*WORK TO COMPLETE:* Below are some records. Return exactly the lines from the one containing "(** [os.mkdir head/tail], given" through the one containing "(<[head := Dir", both included, and only those.

━━ EXCERPTED DATA ━━

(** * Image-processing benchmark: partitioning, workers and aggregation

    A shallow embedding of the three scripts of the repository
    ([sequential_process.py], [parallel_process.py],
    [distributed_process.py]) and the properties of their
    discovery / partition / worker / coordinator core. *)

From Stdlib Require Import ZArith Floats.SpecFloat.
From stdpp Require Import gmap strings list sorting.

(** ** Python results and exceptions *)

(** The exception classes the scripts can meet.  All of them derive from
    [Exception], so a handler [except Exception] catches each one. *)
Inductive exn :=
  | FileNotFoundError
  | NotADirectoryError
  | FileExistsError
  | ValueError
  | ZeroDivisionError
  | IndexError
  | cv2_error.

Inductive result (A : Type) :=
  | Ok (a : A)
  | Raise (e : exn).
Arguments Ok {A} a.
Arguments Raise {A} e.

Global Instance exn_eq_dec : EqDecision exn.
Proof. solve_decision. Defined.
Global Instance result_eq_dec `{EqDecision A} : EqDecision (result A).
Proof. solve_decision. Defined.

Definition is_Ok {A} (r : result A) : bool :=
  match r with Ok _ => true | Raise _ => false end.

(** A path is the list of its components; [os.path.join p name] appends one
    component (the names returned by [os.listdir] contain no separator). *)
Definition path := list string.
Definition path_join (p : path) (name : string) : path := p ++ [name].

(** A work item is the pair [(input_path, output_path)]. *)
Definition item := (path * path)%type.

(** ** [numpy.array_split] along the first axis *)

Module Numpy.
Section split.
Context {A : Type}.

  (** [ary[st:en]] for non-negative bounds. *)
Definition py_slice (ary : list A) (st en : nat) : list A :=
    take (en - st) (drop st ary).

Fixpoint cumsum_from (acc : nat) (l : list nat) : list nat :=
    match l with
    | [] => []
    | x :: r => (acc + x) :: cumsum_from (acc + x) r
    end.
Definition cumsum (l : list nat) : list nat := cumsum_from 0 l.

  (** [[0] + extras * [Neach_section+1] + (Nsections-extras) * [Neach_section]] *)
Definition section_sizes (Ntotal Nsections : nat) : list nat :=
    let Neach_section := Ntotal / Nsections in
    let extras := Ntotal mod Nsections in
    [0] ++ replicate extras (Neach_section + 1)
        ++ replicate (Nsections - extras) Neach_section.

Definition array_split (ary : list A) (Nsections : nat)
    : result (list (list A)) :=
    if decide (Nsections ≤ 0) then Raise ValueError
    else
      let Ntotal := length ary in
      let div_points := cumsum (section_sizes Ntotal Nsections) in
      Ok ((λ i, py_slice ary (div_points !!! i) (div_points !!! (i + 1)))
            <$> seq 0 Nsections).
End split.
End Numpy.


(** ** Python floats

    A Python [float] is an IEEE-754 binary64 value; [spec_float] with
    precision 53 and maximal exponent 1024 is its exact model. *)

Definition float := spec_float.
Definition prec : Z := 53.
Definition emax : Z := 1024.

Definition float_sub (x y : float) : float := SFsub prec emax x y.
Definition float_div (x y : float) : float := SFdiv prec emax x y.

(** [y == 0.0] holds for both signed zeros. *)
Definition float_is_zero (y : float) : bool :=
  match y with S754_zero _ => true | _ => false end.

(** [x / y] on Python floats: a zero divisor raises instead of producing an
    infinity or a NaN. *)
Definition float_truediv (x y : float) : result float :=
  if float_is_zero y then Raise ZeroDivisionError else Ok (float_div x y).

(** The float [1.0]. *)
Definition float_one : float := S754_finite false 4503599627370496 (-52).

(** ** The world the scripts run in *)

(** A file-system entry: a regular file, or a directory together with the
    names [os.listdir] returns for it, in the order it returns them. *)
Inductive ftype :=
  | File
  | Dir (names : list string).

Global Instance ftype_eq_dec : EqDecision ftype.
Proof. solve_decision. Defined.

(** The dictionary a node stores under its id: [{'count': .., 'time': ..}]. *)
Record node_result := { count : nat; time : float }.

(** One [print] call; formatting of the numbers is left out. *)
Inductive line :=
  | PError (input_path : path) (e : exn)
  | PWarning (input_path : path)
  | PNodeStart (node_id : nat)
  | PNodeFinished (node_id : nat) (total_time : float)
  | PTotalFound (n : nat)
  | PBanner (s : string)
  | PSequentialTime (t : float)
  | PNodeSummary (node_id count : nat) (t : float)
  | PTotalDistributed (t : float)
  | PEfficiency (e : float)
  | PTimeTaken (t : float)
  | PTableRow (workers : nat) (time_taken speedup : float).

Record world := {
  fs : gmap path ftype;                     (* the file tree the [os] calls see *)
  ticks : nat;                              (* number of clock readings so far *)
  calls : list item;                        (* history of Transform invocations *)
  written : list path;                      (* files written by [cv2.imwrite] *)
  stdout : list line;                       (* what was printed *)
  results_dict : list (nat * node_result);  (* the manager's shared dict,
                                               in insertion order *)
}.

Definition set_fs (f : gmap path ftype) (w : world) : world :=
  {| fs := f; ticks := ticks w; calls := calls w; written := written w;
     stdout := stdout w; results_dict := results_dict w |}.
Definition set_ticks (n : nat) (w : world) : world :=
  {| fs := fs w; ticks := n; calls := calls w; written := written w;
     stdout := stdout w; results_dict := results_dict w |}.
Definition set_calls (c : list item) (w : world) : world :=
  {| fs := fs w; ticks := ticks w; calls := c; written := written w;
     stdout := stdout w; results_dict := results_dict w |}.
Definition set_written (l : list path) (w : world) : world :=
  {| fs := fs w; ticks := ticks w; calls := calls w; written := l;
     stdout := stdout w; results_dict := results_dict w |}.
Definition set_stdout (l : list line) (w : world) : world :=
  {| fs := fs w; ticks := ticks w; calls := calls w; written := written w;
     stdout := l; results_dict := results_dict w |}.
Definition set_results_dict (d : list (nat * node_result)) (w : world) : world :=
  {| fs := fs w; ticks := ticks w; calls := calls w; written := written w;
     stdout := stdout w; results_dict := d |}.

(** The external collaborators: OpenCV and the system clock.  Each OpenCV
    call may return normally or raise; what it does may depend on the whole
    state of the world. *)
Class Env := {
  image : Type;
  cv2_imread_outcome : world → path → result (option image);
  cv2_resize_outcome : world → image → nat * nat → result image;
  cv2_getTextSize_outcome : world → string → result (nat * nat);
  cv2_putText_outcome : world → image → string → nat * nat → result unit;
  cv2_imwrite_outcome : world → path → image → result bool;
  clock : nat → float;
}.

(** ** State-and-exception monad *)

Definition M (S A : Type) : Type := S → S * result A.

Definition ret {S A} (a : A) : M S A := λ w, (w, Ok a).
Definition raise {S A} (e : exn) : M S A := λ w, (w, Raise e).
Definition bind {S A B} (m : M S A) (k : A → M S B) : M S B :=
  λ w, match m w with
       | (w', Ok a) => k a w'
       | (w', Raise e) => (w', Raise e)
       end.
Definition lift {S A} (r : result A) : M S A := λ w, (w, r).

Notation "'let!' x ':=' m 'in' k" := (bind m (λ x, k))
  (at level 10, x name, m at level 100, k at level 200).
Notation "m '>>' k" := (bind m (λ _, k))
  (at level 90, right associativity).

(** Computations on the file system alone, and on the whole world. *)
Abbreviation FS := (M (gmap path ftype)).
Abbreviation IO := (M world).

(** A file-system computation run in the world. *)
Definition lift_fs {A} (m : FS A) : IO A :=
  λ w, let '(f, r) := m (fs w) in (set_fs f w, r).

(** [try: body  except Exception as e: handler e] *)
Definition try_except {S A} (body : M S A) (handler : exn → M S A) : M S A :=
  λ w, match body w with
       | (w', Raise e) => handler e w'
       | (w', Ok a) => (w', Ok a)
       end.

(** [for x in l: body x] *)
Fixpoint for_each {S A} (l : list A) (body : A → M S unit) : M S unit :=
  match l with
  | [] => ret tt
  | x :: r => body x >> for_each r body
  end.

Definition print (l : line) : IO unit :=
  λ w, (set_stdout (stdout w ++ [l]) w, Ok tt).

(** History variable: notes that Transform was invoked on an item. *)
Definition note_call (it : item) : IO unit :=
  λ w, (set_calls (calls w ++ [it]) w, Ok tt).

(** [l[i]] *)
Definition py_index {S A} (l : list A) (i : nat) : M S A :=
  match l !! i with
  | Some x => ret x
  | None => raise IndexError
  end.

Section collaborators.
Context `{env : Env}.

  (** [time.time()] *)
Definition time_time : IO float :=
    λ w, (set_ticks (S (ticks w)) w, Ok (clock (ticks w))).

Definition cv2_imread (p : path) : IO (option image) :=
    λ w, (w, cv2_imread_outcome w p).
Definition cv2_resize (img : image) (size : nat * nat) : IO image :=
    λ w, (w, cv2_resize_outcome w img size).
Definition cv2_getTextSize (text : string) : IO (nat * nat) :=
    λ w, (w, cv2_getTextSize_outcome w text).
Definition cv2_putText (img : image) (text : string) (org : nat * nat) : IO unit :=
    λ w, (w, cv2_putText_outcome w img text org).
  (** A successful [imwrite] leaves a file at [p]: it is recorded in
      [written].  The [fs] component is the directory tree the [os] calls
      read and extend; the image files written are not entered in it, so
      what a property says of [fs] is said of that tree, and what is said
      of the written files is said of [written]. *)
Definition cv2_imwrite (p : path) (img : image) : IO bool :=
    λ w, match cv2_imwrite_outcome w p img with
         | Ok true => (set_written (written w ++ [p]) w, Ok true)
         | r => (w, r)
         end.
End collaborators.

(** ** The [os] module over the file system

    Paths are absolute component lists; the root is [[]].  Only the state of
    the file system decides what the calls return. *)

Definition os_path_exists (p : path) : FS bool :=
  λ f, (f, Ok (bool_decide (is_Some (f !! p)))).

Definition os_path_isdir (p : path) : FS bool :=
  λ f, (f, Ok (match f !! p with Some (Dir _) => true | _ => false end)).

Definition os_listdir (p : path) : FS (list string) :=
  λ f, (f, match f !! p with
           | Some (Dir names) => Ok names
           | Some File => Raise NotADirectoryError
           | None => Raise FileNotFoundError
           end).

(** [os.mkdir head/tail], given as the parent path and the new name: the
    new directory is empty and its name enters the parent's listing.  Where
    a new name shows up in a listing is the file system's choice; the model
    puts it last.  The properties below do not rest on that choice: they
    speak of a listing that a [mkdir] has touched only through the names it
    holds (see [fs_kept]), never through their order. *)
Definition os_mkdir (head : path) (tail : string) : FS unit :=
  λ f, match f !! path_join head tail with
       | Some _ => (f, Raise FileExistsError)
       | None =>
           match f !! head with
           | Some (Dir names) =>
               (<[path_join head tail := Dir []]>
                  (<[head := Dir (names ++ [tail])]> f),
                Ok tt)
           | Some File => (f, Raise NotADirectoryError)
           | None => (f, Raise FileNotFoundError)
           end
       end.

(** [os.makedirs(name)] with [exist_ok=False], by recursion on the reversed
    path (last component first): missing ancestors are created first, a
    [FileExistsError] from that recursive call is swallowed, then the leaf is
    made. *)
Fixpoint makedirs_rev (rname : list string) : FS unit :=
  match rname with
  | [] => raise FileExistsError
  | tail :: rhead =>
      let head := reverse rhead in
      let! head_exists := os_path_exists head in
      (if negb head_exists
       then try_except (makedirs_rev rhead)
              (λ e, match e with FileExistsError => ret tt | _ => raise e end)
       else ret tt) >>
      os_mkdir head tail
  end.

━━━
━━ EXCERPTED DATA ━━

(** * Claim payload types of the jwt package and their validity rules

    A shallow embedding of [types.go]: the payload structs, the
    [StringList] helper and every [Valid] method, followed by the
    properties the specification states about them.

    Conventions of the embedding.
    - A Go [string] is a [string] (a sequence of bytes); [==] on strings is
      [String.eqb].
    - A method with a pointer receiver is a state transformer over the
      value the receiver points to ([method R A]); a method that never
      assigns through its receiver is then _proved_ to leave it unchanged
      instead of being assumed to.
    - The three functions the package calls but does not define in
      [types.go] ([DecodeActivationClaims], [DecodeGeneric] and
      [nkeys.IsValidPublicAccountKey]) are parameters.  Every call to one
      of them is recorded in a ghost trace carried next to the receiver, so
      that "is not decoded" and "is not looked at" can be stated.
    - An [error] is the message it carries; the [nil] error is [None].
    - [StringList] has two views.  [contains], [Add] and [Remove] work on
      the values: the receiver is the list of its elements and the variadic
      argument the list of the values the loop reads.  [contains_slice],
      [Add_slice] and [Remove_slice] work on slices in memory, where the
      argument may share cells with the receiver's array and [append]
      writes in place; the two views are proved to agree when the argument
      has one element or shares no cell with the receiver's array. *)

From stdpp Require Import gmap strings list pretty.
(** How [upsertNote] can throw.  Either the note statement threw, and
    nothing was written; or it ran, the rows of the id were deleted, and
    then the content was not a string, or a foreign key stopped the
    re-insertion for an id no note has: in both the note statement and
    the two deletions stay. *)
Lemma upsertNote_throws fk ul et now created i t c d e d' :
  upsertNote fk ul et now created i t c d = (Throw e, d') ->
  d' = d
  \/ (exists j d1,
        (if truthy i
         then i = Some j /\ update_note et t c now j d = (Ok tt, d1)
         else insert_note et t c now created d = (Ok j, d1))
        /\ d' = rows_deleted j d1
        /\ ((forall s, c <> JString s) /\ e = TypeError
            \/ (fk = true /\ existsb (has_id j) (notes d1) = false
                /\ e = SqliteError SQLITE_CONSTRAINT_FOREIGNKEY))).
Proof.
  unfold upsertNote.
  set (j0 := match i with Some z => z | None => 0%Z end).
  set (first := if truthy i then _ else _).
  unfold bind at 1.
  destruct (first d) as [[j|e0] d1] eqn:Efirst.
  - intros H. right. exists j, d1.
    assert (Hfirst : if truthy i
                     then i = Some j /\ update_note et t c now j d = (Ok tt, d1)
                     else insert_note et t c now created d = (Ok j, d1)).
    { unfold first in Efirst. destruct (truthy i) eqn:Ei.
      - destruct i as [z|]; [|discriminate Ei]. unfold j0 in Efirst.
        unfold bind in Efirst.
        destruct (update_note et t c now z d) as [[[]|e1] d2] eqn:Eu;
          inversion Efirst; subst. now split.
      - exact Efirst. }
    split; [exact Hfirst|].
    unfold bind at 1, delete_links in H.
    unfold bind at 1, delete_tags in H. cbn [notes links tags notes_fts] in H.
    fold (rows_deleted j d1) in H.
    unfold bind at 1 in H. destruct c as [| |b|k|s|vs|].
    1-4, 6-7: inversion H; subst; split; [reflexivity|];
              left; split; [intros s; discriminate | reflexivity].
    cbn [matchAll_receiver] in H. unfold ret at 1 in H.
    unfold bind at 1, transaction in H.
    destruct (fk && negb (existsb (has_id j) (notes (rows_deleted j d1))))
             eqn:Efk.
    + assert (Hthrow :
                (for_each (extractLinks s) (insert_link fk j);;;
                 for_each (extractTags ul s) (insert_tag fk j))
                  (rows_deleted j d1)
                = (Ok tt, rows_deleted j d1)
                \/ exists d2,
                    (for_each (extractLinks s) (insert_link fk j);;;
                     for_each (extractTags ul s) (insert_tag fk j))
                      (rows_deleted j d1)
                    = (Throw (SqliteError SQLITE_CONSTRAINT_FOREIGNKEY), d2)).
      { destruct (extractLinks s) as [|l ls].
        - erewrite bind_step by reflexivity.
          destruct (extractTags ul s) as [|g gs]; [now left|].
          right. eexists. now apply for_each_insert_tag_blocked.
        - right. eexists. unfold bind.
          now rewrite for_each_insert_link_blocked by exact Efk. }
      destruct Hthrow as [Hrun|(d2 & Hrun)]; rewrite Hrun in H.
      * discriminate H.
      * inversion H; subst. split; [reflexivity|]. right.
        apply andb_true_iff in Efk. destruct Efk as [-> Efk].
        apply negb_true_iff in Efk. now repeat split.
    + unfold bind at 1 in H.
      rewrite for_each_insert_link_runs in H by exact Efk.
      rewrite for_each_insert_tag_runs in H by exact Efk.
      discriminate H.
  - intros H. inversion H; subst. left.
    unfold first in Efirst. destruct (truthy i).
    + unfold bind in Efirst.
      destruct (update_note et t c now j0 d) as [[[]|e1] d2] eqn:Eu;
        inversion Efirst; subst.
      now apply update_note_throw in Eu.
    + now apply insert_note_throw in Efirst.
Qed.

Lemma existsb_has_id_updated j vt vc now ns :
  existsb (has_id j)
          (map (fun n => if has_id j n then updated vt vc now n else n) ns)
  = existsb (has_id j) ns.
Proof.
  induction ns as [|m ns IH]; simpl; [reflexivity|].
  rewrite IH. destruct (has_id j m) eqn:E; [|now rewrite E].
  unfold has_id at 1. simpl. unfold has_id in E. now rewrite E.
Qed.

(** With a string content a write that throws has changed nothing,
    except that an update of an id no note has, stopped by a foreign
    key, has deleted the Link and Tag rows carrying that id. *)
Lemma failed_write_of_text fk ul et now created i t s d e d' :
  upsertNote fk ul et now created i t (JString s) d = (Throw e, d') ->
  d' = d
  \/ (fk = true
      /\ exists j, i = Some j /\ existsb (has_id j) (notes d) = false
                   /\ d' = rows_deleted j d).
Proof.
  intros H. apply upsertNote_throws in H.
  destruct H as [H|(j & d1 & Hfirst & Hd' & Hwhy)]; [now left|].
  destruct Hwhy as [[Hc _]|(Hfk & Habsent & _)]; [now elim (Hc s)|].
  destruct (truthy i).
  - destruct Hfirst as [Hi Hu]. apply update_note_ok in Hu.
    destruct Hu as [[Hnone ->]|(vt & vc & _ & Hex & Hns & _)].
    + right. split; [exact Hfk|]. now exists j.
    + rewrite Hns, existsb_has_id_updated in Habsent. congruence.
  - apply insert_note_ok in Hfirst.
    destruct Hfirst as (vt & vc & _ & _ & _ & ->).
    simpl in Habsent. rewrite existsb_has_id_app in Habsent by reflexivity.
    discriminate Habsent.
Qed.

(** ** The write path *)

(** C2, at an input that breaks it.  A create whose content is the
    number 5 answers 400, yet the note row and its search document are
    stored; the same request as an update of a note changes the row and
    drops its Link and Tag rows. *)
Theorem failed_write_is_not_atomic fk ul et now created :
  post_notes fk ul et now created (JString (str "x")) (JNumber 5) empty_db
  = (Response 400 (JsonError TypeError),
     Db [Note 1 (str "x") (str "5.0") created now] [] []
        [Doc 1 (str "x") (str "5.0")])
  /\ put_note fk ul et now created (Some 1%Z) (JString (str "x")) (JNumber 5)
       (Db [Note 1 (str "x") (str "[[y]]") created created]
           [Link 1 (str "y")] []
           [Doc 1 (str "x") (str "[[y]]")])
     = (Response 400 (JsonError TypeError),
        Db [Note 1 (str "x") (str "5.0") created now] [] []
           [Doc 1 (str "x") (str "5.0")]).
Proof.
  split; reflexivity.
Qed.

━━━

*RESPONSE FOR THIS EXERCISE:*
(** [os.mkdir head/tail], given as the parent path and the new name: the
    new directory is empty and its name enters the parent's listing.  Where
    a new name shows up in a listing is the file system's choice; the model
    puts it last.  The properties below do not rest on that choice: they
    speak of a listing that a [mkdir] has touched only through the names it
    holds (see [fs_kept]), never through their order. *)
Definition os_mkdir (head : path) (tail : string) : FS unit :=
  λ f, match f !! path_join head tail with
       | Some _ => (f, Raise FileExistsError)
       | None =>
           match f !! head with
           | Some (Dir names) =>
               (<[path_join head tail := Dir []]>
                  (<[head := Dir (names ++ [tail])]> f),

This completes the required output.